(Recorded information Opens)

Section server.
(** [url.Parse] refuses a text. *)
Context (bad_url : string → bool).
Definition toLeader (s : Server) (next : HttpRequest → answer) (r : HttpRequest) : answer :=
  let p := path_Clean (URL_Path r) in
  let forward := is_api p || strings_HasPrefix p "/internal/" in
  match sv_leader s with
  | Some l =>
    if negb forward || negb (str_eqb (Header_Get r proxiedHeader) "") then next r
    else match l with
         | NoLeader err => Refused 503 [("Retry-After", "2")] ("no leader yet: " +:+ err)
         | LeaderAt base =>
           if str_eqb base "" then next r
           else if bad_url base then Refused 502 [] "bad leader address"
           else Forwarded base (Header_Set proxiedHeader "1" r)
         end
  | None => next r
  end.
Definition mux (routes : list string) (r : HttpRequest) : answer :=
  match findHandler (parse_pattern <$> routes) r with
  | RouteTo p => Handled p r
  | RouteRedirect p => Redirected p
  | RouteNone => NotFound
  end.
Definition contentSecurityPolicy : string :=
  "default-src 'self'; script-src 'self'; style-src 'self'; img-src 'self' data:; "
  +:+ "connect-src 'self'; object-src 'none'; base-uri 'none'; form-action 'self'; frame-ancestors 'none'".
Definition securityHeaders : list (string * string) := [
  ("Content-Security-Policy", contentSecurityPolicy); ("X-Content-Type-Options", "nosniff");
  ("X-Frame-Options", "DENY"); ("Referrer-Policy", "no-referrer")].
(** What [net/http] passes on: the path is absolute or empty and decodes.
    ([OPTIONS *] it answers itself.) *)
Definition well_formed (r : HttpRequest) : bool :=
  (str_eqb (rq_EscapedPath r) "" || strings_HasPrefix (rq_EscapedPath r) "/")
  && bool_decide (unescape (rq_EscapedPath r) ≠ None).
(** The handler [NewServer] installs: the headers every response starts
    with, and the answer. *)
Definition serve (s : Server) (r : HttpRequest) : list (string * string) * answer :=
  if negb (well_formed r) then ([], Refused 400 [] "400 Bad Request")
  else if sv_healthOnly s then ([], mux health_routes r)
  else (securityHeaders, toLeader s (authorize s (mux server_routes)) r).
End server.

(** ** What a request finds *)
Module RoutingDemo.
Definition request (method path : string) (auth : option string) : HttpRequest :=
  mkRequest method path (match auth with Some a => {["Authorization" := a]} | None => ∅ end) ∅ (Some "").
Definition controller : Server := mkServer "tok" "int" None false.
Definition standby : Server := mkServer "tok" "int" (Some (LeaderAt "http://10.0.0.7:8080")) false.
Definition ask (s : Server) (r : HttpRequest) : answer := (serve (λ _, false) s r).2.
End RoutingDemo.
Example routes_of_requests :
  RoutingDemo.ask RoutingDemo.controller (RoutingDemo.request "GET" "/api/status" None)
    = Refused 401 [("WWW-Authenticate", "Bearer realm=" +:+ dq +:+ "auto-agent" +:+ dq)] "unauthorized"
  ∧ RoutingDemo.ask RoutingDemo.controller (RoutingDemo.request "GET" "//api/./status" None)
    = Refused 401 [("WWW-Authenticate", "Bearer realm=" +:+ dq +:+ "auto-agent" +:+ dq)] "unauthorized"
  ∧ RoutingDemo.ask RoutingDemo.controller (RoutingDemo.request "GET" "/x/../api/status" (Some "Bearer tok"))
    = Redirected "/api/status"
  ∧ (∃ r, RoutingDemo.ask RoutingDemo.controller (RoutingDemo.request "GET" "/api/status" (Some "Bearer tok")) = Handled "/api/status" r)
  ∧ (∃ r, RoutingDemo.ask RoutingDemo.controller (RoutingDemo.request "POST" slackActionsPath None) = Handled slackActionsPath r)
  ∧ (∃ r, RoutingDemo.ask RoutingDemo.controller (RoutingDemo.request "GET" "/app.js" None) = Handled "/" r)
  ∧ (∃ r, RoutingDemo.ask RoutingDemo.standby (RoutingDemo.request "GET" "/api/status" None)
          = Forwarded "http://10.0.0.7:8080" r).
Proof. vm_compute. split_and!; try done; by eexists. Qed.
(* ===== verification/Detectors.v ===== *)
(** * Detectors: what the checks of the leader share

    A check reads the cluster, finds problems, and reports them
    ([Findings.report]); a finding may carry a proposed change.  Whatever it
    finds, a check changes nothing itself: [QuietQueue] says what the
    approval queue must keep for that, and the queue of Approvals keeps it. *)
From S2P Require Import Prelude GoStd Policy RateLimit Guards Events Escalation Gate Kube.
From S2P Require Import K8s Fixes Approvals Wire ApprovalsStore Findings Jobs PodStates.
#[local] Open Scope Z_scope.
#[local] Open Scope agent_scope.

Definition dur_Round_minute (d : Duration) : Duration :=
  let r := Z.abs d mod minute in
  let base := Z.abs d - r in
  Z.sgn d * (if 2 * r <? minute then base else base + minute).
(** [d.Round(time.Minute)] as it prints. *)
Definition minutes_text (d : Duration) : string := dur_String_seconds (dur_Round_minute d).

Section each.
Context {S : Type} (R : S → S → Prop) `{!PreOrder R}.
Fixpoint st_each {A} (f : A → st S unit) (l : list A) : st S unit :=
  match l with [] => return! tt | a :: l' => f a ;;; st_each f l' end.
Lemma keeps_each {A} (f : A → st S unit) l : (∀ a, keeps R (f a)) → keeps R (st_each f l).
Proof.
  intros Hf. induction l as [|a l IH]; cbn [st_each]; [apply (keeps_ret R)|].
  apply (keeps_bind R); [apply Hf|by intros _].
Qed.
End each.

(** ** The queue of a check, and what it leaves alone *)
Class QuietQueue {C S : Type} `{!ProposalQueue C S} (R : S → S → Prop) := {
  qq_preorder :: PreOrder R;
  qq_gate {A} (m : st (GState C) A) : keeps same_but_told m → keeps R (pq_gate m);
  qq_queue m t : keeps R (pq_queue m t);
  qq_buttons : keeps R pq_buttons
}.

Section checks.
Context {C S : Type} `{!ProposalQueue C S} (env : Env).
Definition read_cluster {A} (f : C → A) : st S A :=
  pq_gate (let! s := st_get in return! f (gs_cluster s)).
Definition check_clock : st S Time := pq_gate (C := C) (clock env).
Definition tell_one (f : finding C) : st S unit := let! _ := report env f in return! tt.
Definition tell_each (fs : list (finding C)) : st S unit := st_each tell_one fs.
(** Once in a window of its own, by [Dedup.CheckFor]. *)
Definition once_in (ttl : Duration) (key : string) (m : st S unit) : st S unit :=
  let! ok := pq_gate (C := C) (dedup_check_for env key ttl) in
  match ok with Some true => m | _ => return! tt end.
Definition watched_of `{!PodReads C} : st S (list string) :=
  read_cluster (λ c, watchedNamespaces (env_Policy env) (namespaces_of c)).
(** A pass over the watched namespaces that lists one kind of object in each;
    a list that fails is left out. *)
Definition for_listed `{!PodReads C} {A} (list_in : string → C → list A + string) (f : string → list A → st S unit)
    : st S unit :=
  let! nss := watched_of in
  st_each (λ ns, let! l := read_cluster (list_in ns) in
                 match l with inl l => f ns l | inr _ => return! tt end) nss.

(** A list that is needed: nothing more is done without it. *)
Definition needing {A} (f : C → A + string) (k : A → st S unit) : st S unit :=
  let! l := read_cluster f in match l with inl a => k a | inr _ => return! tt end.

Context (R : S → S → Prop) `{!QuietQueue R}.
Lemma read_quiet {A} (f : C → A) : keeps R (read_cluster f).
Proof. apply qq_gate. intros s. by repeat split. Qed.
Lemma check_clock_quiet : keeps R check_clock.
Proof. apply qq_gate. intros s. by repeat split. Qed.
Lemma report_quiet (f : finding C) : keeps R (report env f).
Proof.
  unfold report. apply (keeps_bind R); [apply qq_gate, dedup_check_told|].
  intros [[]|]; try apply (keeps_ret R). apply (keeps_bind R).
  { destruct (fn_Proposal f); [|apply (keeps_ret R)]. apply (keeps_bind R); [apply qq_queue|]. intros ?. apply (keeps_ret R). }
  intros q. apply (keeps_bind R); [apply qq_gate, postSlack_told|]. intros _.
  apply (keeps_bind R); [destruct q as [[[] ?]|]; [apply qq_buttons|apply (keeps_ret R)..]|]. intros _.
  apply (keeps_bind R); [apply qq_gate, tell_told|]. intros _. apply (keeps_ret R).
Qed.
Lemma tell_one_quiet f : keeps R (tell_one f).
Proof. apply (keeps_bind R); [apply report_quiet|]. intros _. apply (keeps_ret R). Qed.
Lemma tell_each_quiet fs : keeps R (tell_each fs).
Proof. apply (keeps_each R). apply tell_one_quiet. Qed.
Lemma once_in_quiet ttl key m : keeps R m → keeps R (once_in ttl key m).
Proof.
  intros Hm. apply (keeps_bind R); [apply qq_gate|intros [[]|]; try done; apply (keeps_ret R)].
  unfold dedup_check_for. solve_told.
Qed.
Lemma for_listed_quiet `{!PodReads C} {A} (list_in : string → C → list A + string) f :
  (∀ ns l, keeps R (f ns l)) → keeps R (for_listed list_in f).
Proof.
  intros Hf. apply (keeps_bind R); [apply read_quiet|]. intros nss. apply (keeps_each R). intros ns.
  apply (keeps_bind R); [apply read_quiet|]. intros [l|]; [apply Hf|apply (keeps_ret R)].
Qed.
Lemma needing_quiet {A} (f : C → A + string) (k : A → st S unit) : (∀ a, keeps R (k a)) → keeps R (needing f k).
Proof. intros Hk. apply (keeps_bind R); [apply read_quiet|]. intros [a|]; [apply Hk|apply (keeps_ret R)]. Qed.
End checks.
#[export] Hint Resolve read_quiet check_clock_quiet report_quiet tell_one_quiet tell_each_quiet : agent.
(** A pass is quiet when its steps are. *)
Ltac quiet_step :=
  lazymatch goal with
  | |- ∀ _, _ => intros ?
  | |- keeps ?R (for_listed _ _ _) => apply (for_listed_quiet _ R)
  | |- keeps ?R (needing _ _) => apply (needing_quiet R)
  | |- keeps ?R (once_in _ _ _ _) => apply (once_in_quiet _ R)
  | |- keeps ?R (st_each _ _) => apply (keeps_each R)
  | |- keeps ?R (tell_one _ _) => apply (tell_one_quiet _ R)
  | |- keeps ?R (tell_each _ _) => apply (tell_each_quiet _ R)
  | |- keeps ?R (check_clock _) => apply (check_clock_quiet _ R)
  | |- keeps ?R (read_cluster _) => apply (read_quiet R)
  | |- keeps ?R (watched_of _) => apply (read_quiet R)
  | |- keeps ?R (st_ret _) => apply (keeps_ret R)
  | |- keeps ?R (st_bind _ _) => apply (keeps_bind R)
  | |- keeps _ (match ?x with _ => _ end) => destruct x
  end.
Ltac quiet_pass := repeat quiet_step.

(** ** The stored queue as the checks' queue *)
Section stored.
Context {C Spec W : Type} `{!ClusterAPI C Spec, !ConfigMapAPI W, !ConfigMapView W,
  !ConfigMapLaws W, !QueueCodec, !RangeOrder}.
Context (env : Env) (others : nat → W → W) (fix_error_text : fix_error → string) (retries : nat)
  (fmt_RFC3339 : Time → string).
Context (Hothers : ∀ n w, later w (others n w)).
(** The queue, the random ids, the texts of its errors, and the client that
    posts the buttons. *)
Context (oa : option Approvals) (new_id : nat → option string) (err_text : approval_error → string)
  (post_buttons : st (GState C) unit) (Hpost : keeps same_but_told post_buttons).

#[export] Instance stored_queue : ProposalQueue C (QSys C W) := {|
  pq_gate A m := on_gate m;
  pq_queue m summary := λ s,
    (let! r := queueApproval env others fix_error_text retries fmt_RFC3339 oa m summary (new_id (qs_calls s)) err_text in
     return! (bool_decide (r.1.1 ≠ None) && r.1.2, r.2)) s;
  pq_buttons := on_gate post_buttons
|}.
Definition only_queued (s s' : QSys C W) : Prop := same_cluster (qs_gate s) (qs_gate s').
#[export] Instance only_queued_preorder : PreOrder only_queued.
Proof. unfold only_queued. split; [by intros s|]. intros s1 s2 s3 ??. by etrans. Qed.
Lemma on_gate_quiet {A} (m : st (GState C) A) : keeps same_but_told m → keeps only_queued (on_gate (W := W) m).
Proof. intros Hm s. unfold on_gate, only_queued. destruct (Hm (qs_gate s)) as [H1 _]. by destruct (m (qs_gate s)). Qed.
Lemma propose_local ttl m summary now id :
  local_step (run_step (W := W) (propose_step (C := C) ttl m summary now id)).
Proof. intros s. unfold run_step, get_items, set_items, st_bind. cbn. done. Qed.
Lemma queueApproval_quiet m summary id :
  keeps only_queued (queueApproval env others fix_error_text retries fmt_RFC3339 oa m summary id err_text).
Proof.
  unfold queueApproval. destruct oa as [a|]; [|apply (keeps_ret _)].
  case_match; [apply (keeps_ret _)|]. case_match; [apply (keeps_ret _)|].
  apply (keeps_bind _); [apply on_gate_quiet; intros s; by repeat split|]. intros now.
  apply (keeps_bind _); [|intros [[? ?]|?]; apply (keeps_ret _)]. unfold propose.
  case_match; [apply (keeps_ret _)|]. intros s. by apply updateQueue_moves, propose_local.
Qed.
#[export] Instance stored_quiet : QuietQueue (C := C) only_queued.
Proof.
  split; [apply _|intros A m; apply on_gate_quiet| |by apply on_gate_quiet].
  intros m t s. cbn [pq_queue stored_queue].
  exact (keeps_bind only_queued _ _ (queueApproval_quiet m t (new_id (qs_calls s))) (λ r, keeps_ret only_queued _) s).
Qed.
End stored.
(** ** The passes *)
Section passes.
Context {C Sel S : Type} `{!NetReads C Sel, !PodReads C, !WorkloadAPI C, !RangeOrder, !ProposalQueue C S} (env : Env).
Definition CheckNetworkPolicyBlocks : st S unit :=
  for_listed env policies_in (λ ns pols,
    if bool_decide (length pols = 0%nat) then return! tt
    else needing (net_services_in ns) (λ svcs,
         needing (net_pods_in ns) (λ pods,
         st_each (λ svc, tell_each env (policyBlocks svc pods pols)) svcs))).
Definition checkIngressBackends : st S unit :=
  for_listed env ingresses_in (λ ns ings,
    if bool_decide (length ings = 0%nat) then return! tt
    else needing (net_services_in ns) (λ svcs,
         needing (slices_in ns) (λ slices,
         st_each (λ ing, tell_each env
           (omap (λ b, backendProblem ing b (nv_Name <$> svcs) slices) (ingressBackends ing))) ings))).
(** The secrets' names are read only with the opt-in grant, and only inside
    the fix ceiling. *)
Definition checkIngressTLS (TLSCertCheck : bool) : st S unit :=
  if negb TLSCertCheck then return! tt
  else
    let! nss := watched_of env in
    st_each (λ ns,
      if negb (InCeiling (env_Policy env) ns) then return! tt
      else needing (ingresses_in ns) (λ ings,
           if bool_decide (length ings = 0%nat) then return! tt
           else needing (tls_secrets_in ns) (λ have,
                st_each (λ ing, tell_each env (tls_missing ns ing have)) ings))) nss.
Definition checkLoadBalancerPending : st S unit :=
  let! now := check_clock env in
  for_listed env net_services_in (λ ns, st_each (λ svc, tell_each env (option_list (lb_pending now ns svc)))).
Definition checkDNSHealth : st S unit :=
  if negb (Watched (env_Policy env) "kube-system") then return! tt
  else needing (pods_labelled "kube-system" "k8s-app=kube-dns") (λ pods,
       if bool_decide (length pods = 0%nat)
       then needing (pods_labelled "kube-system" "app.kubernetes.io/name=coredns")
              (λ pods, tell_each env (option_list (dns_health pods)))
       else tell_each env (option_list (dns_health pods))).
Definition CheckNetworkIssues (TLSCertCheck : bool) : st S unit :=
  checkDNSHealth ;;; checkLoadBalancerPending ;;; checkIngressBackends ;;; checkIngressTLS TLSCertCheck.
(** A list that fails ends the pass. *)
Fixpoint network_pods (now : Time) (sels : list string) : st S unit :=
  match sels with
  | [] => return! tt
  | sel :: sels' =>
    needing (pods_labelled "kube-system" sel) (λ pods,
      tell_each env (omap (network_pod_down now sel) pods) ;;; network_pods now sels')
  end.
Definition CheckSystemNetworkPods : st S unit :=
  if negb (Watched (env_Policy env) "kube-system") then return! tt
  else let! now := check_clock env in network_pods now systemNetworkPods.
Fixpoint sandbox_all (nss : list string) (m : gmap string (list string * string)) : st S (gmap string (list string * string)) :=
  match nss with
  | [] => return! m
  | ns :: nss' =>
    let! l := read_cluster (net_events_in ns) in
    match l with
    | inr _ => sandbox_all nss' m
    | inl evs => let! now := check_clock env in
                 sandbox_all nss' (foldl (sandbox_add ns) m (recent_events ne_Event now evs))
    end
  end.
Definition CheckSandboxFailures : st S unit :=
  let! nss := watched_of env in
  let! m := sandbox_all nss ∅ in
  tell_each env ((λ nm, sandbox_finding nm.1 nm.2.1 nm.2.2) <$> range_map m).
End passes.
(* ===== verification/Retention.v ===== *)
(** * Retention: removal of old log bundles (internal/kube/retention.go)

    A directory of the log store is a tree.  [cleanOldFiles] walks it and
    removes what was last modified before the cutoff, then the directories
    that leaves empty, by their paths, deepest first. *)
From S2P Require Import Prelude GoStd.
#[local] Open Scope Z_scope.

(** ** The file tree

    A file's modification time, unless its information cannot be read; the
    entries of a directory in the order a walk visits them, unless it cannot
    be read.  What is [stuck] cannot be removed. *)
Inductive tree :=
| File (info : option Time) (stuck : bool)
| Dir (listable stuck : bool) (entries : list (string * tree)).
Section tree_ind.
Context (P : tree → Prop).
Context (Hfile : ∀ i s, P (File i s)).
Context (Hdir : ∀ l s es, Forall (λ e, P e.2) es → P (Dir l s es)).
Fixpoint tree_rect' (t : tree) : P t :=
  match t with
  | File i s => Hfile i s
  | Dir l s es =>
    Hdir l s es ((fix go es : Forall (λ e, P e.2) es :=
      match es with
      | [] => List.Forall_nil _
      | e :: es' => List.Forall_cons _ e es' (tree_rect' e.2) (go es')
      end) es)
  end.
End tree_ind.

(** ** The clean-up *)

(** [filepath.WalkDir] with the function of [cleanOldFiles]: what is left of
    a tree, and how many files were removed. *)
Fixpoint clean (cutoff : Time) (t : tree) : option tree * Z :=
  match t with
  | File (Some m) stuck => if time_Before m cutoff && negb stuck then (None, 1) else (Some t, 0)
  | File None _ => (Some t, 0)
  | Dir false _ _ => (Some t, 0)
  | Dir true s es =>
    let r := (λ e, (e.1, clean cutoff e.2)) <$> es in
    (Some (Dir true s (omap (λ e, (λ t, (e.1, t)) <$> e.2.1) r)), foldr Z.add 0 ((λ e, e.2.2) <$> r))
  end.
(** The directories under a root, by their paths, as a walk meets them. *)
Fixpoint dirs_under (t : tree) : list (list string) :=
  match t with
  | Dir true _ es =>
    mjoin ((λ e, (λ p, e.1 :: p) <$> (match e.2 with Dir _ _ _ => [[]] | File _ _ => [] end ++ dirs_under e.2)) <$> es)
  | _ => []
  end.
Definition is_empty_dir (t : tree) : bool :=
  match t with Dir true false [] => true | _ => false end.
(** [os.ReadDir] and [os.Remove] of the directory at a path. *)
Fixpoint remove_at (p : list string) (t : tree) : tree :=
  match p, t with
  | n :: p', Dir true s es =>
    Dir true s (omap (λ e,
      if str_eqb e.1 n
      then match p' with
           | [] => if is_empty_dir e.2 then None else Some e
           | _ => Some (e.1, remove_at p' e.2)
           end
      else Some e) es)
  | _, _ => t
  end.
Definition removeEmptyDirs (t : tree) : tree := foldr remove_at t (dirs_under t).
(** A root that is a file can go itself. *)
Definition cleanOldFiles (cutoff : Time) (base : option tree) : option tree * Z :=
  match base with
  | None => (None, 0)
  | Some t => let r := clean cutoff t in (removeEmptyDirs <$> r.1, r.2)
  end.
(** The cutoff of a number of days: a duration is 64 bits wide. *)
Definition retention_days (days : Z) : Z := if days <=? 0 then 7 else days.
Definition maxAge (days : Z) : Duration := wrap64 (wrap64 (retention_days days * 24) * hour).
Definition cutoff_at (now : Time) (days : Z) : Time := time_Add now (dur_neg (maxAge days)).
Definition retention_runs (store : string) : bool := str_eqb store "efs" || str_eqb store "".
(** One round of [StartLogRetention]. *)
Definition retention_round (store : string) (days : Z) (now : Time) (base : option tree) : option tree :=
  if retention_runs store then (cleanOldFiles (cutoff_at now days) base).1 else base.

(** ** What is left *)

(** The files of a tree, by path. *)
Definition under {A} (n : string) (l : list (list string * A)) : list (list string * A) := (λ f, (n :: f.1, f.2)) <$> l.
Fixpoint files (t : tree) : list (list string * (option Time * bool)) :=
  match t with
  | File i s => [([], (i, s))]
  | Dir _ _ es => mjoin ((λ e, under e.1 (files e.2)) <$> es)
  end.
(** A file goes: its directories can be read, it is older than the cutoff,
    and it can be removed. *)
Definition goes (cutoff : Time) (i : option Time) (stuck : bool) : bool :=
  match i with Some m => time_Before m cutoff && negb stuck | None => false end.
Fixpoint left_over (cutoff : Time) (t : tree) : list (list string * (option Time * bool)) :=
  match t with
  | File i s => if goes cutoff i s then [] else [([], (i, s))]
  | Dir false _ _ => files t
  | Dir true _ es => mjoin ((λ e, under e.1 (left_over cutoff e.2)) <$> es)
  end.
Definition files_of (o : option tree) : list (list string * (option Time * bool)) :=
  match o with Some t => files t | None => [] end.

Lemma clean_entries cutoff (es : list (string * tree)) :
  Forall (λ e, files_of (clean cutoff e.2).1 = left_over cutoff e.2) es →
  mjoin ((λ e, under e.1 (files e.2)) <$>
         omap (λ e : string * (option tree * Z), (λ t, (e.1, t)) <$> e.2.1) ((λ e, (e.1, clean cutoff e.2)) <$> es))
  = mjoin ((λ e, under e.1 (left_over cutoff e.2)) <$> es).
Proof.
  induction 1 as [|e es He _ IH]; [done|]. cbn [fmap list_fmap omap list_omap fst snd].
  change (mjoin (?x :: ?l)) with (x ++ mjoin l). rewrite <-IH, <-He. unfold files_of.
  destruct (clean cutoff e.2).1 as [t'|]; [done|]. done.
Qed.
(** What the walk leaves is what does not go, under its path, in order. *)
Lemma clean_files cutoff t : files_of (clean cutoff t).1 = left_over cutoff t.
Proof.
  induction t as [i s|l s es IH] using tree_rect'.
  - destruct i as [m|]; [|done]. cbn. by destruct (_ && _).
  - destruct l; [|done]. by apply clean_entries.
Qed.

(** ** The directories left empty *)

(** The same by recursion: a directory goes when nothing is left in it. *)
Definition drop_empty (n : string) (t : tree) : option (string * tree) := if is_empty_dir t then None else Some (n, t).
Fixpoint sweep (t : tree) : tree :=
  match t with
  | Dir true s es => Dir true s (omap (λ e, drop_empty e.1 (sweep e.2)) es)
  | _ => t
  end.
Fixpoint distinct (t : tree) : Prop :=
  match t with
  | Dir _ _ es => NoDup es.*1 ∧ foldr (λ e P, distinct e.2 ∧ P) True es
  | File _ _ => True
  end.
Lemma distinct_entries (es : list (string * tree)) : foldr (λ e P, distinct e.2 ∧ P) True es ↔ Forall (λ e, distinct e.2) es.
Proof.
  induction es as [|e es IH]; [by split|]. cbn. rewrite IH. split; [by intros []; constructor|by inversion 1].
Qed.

(Recorded information Closes)

Starting with the line with "Definition tell_each (fs" above and going on through the line with "match l with inl l", transcribe every line exactly, both ends included, and add nothing.

▸ Exercise response
Definition tell_each (fs : list (finding C)) : st S unit := st_each tell_one fs.
(** Once in a window of its own, by [Dedup.CheckFor]. *)
Definition once_in (ttl : Duration) (key : string) (m : st S unit) : st S unit :=
  let! ok := pq_gate (C := C) (dedup_check_for env key ttl) in
  match ok with Some true => m | _ => return! tt end.
Definition watched_of `{!PodReads C} : st S (list string) :=
  read_cluster (λ c, watchedNamespaces (env_Policy env) (namespaces_of c)).
(** A pass over the watched namespaces that lists one kind of object in each;
    a list that fails is left out. *)
Definition for_listed `{!PodReads C} {A} (list_in : string → C → list A + string) (f : string → list A → st S unit)
    : st S unit :=
  let! nss := watched_of in
  st_each (λ ns, let! l := read_cluster (list_in ns) in
                 match l with inl l => f ns l | inr _ => return! tt end) nss.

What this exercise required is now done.